I flinched at each of his statements. It was like getting a glimpse into my private file, seeing all the evidence that had been amassed against me.

“Now, I’m not trying to downplay in any way what you’ve been through, Curt. I can’t say I would handle this situation any better than you’ve done, but I think it’s time you faced certain realities. You’re not giving one hundred percent—” He raised a hand to cut off my protest. “It’s true. You’re not giving one hundred percent to your students, to yourself or to Olivia.”

I set the mug on the trunk that served as our coffee table. I must have set it down harder than I thought, because some tea splashed over the side, and Bill reached forward, dabbing at the spill with a napkin. It was an old steamer trunk, transportation stickers still affixed to the side. Olivia, her stocking feet on its surface, had once wondered out loud if it had belonged to someone from the Titanic, if somehow a trunk had survived but its owner had not. Impossible, I’d said. But it’s an old trunk, anyway, she had pointed out. The owner is probably dead, shipwreck or otherwise.

“Don’t bring Olivia into this,” I said now, a note of warning in my voice. Maybe he was right about things at school, but that didn’t mean he knew a thing about Olivia and me.

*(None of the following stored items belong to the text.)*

(** * Enigma.py: a shallow embedding of the [Enigma] class

    The development follows [src/Enigma.py].  A Python [str] is the list of
    its code points, an [int] is a [Z], a Python exception is a value of
    [exn].  A method of the class is a computation over the object it is
    called on: it returns a value or raises, and leaves an object behind.
    The body of [encode] runs over a [Frame], which holds the object next to
    the lists the call creates ([walzen], [count]) and its output.

    Scope of the embedding.  The branches that draw from [random] take the
    draws as an argument: the values of [random.randint] for
    [set_ringkerben], and for [random.sample] the places taken among those
    that are left.  The two [while] loops of these branches are given as
    many rounds as the alphabet has characters, which is shown to be
    enough.  [encode] is embedded with [verbose] and [vverbose] at their
    default [False]; printing is left out.  [str.upper] is embedded on ASCII
    text: a code point from [a] to [z] goes to its capital, every other one
    stays.  A property of [encode] on messages that are not made of letters
    of the alphabet is stated for ASCII messages. *)

From Stdlib Require Import ZArith List Lia Bool String Ascii Permutation.
Import ListNotations.
Open Scope Z_scope.

(** ** Python values *)

Definition str := list Z.

(** The code points of a literal. *)
Definition py (s : string) : str :=
  map (fun a => Z.of_N (N_of_ascii a)) (list_ascii_of_string s).

Inductive exn : Set :=
| IndexError
| ValueError
| TypeError
| ZeroDivisionError
| InputError.

Inductive result (A : Type) : Type :=
| Ok (a : A)
| Raise (x : exn).

Arguments Ok {A} a.
Arguments Raise {A} x.

Definition rbind {A B} (r : result A) (k : A -> result B) : result B :=
  match r with
  | Ok a => k a
  | Raise x => Raise x
  end.

Declare Scope res_scope.
Delimit Scope res_scope with res.
Notation "x <- r ;; k" := (rbind r (fun x => k))
  (at level 61, r at next level, right associativity) : res_scope.

Fixpoint rmap {A B} (f : A -> result B) (l : list A) : result (list B) :=
  match l with
  | [] => Ok []
  | a :: l' => (b <- f a ;; bs <- rmap f l' ;; Ok (b :: bs))%res
  end.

Bill raised his hand again, as if I were a dog who needed to heel. “It’s only because I like you and respect you that I can say this, Curt. But Olivia’s floundering, too.”

“What do you mean? She’s doing fine.”

“She’s failing P.E. I talked to Jessie Ryan only yesterday, and she says Olivia has missed at least a dozen classes since January.”

I shook my head. “She’s only been sick once this entire semester.”

“Well, she’s not sick. She’s skipping class, Curtis. Hanging out in the bathroom, the library... We all know she’s bright. We’re all rooting for her, and that’s why Jessie came to me, to figure out how we can help her. You must have seen it. She’s lonely. You never see her talking to another kid.”

“Wait,” I said. “You might be right about P.E. I don’t know. I’ll talk to her today and get to the bottom of things. But Olivia is not lonely. She has that group of friends.” I didn’t add, the ones who wear all black and call themselves the Visigoths, the ones who scare the hell out of me half the time.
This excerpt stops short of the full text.